Il se lève et se jette sur le dos de la femme. Il enroule son bras gauche autour de son cou, sa main droite serre le poignet tenant le couteau et ses jambes sont verrouillées autour de son ventre.

La femme est surprise, et la veine qui gonfle sur son front témoigne aussi de sa colère. « T'es pas une fille toi. » L'homme à terre sourit, cela provoque un nouveau rictus sur le visage de la femme. Hiki utilise toute sa force pour la restreindre mais il est faible. Ou plutôt, elle est forte. Hiki ressent de larges muscles dorsaux d'un dos qui a dû être nourri aux tractions. Elle est fine, mais Hiki en est sûr, sous ses vêtements qui épousent à merveille ses formes, il y a suffisamment de force pour soulever le cadavre d'un ivrogne d'un seul bras.

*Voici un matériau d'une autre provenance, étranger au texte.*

(** * The RxNav cache store, remote client, workers and cache writer

    A shallow embedding of [rxnav_rest_api_mp.py] (the class
    [rxnav_rest_api_mp]: cache file, in-memory index, retrying REST client)
    and of the multiprocessing part of [build_rxnorm_metadata.py] (work
    partition, worker tasks, cache writer task).

    Conventions of the embedding:
    - a Python [str] is a Rocq [string]; the cache file is the string of its
      characters and a file position is the index of the next unread
      character (the data is ASCII, so characters and bytes coincide);
    - the file is opened in text mode with universal newlines, so
      [readline] ends a line at LF, CR or CR LF and hands back LF;
    - the dict [rxnav_cache] is a [gmap string (nat * string)];
    - a Python exception is a value of [exn], a call that may raise returns
      an [outcome];
    - log output, [time.sleep] and the timing statistics are not modelled. *)

From stdpp Require Import gmap strings list pretty sorting.
From Stdlib Require Import Ascii Lia.

Local Open Scope nat_scope.

(** ** Python values, exceptions and outcomes *)

(** The objects that travel through the multiprocessing queue, and the
    return value [None] of a procedure. *)
#[warnings="-register-all"]
Inductive pyobj : Type :=
  | PyNone
  | PyInt (z : Z)
  | PyStr (s : string)
  | PyList (items : list pyobj).

(** The [ValueError]s of the program, told apart by their message. *)
Inductive value_error : Type :=
  | NotInGroupsOf3                      (* '*** Cache file format error, not in groups of 3 lines ***' *)
  | DateNotYYYYMMDD (line_number : nat) (* '*** Cache file format, date not YYYYMMDD, line %d ***' *)
  | NotInCache (request_url : string)   (* 'RxNAV data NOT In cache for [%s]' *)
  | UnpackMismatch (len : nat).         (* 'not enough / too many values to unpack' *)

Inductive exn : Type :=
  | ValueError (e : value_error)
  | JSONDecodeError        (* json.loads on a text that is not JSON *)
  | ConnectionError        (* raise ConnectionError: no response after max retries *)
  | IndexError             (* list index out of range *)
  | TypeError              (* str + non-str *)
  | AttributeError         (* method call on None *)
  | ZeroDivisionError
  | UnsupportedOperation.  (* write on a file opened with mode 'r' *)

Inductive outcome (A : Type) : Type :=
  | Return (a : A)
  | Raise (e : exn).
Arguments Return {A} a.
Arguments Raise {A} e.

(** The two spec-level error classes that are [ValueError]s in the code. *)
Definition CacheFormatError (e : exn) : Prop :=
  e = ValueError NotInGroupsOf3 ∨ ∃ n, e = ValueError (DateNotYYYYMMDD n).

Definition NotCached (request_url : string) : exn :=
  ValueError (NotInCache request_url).

(** ** Strings *)

Definition LF : ascii := "010"%char.
Definition CR : ascii := "013"%char.

Definition is_LF (c : ascii) : bool := Ascii.eqb c LF.
Definition is_CR (c : ascii) : bool := Ascii.eqb c CR.

(** [s.rstrip(c)]: drop every trailing occurrence of [c]. *)
Fixpoint rstrip (c : ascii) (s : string) : string :=
  match s with
  | EmptyString => EmptyString
  | String a t =>
      match rstrip c t with
      | EmptyString => if Ascii.eqb a c then EmptyString else String a EmptyString
      | t' => String a t'
      end
  end.

(** [def chomp(s): return s.rstrip('\n').rstrip('\r')] *)
Definition chomp (s : string) : string := rstrip CR (rstrip LF s).

(** [s[n:]] *)
Fixpoint string_drop (n : nat) (s : string) : string :=
  match n, s with
  | 0, _ => s
  | S n', EmptyString => EmptyString
  | S n', String _ t => string_drop n' t
  end.

(** A string free of line breaks (neither LF nor CR occurs in it). *)
Fixpoint no_break (s : string) : bool :=
  match s with
  | EmptyString => true
  | String a t => negb (is_LF a) && negb (is_CR a) && no_break t
  end.

(** The string ends with LF. *)
Fixpoint ends_LF (s : string) : bool :=
  match s with
  | EmptyString => false
  | String a EmptyString => is_LF a
  | String _ t => ends_LF t
  end.

(** ** The text file object *)

(** One line read from the head of [s], universal newlines: the line as
    Python returns it and the number of characters consumed.  At end of
    file the line is empty and nothing is consumed. *)
Fixpoint read_line (s : string) : string * nat :=
  match s with
  | EmptyString => (EmptyString, 0)
  | String a t =>
      if is_LF a then (String LF EmptyString, 1)
      else if is_CR a then
        match t with
        | String b _ => if is_LF b then (String LF EmptyString, 2)
                        else (String LF EmptyString, 1)
        | EmptyString => (String LF EmptyString, 1)
        end
      else let '(l, n) := read_line t in (String a l, S n)
  end.

(** [io.open(cache_filename, 'r' | 'a+', encoding='utf-8')]: the characters
    of the file, the position of the handle and whether the mode allows
    writing. *)
Record text_file : Type := TextFile {
  content : string;
  pos : nat;
  writable : bool
}.

Definition tell (f : text_file) : nat := pos f.

Definition seek (p : nat) (f : text_file) : text_file :=
  {| content := content f; pos := p; writable := writable f |}.

(** [f.seek(0, 2)] *)
Definition seek_end (f : text_file) : text_file :=
  seek (String.length (content f)) f.

Definition readline (f : text_file) : string * text_file :=
  let '(l, n) := read_line (string_drop (pos f) (content f)) in
  (l, seek (pos f + n) f).

(** [print(s, file=f)] on a handle in mode 'a+': the text and a newline go
    to the end of the file, wherever the handle was, and the handle is left
    at the new end.  In mode 'r' the write raises. *)
Definition print_to (s : string) (f : text_file) : outcome unit * text_file :=
  if writable f then
    let c := content f +:+ s +:+ String LF EmptyString in
    (Return tt, {| content := c; pos := String.length c; writable := true |})
  else (Raise UnsupportedOperation, f).

(** ** The cache index and [load_existing_cache] *)

Abbreviation cache_index := (gmap string (nat * string)).

(** The [while True] loop of [load_existing_cache]; [fuel] bounds the
    number of iterations, [None] is fuel exhausted. *)
Fixpoint load_loop (fuel : nat) (f : text_file) (rxnav_cache : cache_index)
    (line_number : nat) : option (outcome cache_index * text_file) :=
  match fuel with
  | 0 => None
  | S fuel' =>
      let file_position_of_cache_entry := tell f in
      let '(x1, f) := readline f in
      let '(x2, f) := readline f in
      let '(x3, f) := readline f in
      let rawlines := filter (λ x, 0 < String.length x) [x1; x2; x3] in
      match rawlines with
      | [] => Some (Return rxnav_cache, f)
      | [l1; l2; _] =>
          let line_number := line_number + 3 in
          let rest_api_url := chomp l1 in
          let data_date := chomp l2 in
          if bool_decide (String.length data_date ≠ 8)
          then Some (Raise (ValueError (DateNotYYYYMMDD (line_number - 1))), f)
          else load_loop fuel' f
                 (<[rest_api_url := (file_position_of_cache_entry, data_date)]> rxnav_cache)
                 line_number
      | _ => Some (Raise (ValueError NotInGroupsOf3), f)
      end
  end.

(** [load_existing_cache]: rewind, then scan.  Every iteration that goes on
    consumes at least three characters, so the length of the file is fuel
    enough (see [load_loop_scan]). *)
Definition load_existing_cache (f : text_file) (rxnav_cache : cache_index)
  : option (outcome cache_index * text_file) :=
  load_loop (S (String.length (content f))) (seek 0 f) rxnav_cache 0.

(** ** The class [rxnav_rest_api_mp] *)

Record rxnav_rest_api_mp : Type := RxNav {
  readonly_access_to_cache : bool;
  forward_result_to_cache_writer : bool;
  fail_if_not_in_cache : bool;
  use_caching : bool;
  rxnav_cache : cache_index;               (* REST API url => (file position, data date) *)
  rxnav_cache_file : option text_file;     (* None when cache_filename is None *)
  rxnav_cache_file_at_EOF : bool;
  rxnav_cache_hits : nat;
  request_count : nat;
  rxnav_request_count : nat
}.

Definition set_cache (c : cache_index) (self : rxnav_rest_api_mp) : rxnav_rest_api_mp :=
  RxNav (readonly_access_to_cache self) (forward_result_to_cache_writer self)
        (fail_if_not_in_cache self) (use_caching self) c (rxnav_cache_file self)
        (rxnav_cache_file_at_EOF self) (rxnav_cache_hits self) (request_count self)
        (rxnav_request_count self).
(** The trace of a run, piece by piece: the start notification, what
    [initialize] saves, what the loop adds, and the end. *)
Lemma run_shape fuel cfg input st :
  exists saved body fin,
    trace (snd (run fuel cfg input st)) =
      trace st ++ [Emit (ev_start (now (world st)) input)] ++ saved ++ body ++ fin /\
    (forallb plain saved = true /\ forallb no_tool_activity saved = true /\
     count saves_user_message saved =
       match input, saveFunction cfg with
       | InputText _, Some _ => 1%nat
       | _, _ => 0%nat
       end) /\
    loop_adds body /\
    (forallb no_tool_activity fin = true /\ count saves_user_message fin = 0%nat) /\
    match fst (run fuel cfg input st) with
    | Returned r => exists obs, fin = obs ++ [Emit (ev_response r)] /\ forallb plain obs = true
    | Raised e =>
        fin = [] \/
        exists e0, e = rethrown e0 /\
                   fin = [Emit (ev_error "execution_error" (message_or_else_string e0) e0)]
    | Timeout => fin = []
    end.
Proof.
  rewrite run_unfold.
  destruct (initialize_shape cfg input st) as (saved & Hs & Ps).
  pose proof (turn_loop_shape cfg fuel) as Hl. unfold keeps in Hl.
  destruct (Hl (after_initialize cfg input st)) as (a & Ha & Pa). clear Hl.
  exists saved, a.
  destruct (turn_loop fuel cfg (after_initialize cfg input st)) as [[[]|e|] st2]; simpl in Ha.
  - destruct (lastResponse st2) as [r0|] eqn:L.
    + destruct (finalize_shape cfg (now (world st)) st2 r0 L) as (st' & obs & -> & Ht & Po & No & _).
      simpl. exists (obs ++ [Emit (ev_response (set_latency_ms r0 (now (world st2) - now (world st))))]).
      split; [rewrite Ht, Ha, Hs, <- !app_assoc; simpl; rewrite ?app_nil_r; reflexivity|].
      split; [exact Ps|]. split; [exact Pa|]. split.
      * split; [rewrite forallb_app, No; reflexivity|].
        rewrite count_app, (inner_no_user_save _ Po). reflexivity.
      * exists obs. split; [reflexivity | apply inner_plain, Po].
    + rewrite (finalize_none cfg _ st2 L). simpl. exists [].
      split; [rewrite Ha, Hs, <- ?app_assoc; simpl; rewrite ?app_nil_r; reflexivity|].
      split; [exact Ps|]. split; [exact Pa|]. split; [split; reflexivity | left; reflexivity].
  - simpl. exists [Emit (ev_error "execution_error" (message_or_else_string e) e)].
    split; [rewrite Ha, Hs, <- ?app_assoc; simpl; rewrite ?app_nil_r; reflexivity|].
    split; [exact Ps|]. split; [exact Pa|].
    split; [split; reflexivity | right; exists e; split; reflexivity].
  - simpl. exists [].
    split; [rewrite Ha, Hs, <- ?app_assoc; simpl; rewrite ?app_nil_r; reflexivity|].
    split; [exact Ps|]. split; [exact Pa|]. split; [split; reflexivity | reflexivity].
Qed.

Elle utilise sa main libre pour frapper Hiki. Elle rigole. Toujours de son horrible sourire qui creuse son visage et révèle le démon qu'elle est. Mais elle n'arrive pas à voir sa cible, il y a trop de cheveux.

L'homme fait un pas vers la sortie mais les cris de Hiki l'arrêtent. Il se retourne et observe le combat. Hiki s'est jeté sur sa copine pour le sauver. Ça me concerne pas, se dit-il, mais son cœur lui remonte dans la gorge — il sait qu'il ment.

Son regard croise celui de Hiki. Une lumière verte émeraude luit au fond de sa rétine. Une lumière chaleureuse, mais elle ressemble aussi au dernier effort d'un homme prêt à mourir — l'ivrogne devait avoir le même. L'homme sait que s'il s'en va, que cette lumière va s'éteindre.

Son cœur saute un battement.

Il court vers sa copine en hurlant.

L'homme lui attrape les deux bras, mais celle-ci le frappe du front — son nez se tord dans un angle droit. Il hurle. Mais il ne lâche rien — l'ivrogne n'avait rien lâché non plus. Elle hurle aussi maintenant.

« « Les... LES MAINS EN L'AIR !!! » »

Les trois s'arrêtent de crier. Deux policiers pointent leur revolver New Nambu M60 vers eux. La fréquence des patrouilles a été décuplée à cause des cambriolages récents, et ce quartier ne fait pas exception. Les policiers se trouvaient dans la rue d'à côté quand les hurlements ont éclaté.

La femme cache le couteau comme un magicien avec une carte. Hiki la trouve stupidement habile. « AIDEZ-MOI MONSIEUR L'AGENT, CET HOMME VEUT BLESSER MA FILLE ! » Un mensonge éhonté. Mais l'improvisation fonctionne, les policiers tournent leur revolver vers l'homme. Ils ne comprennent rien à la situation, ils ne savent pas qui attaque qui. L'homme lâche les bras de la femme. Elle sourit.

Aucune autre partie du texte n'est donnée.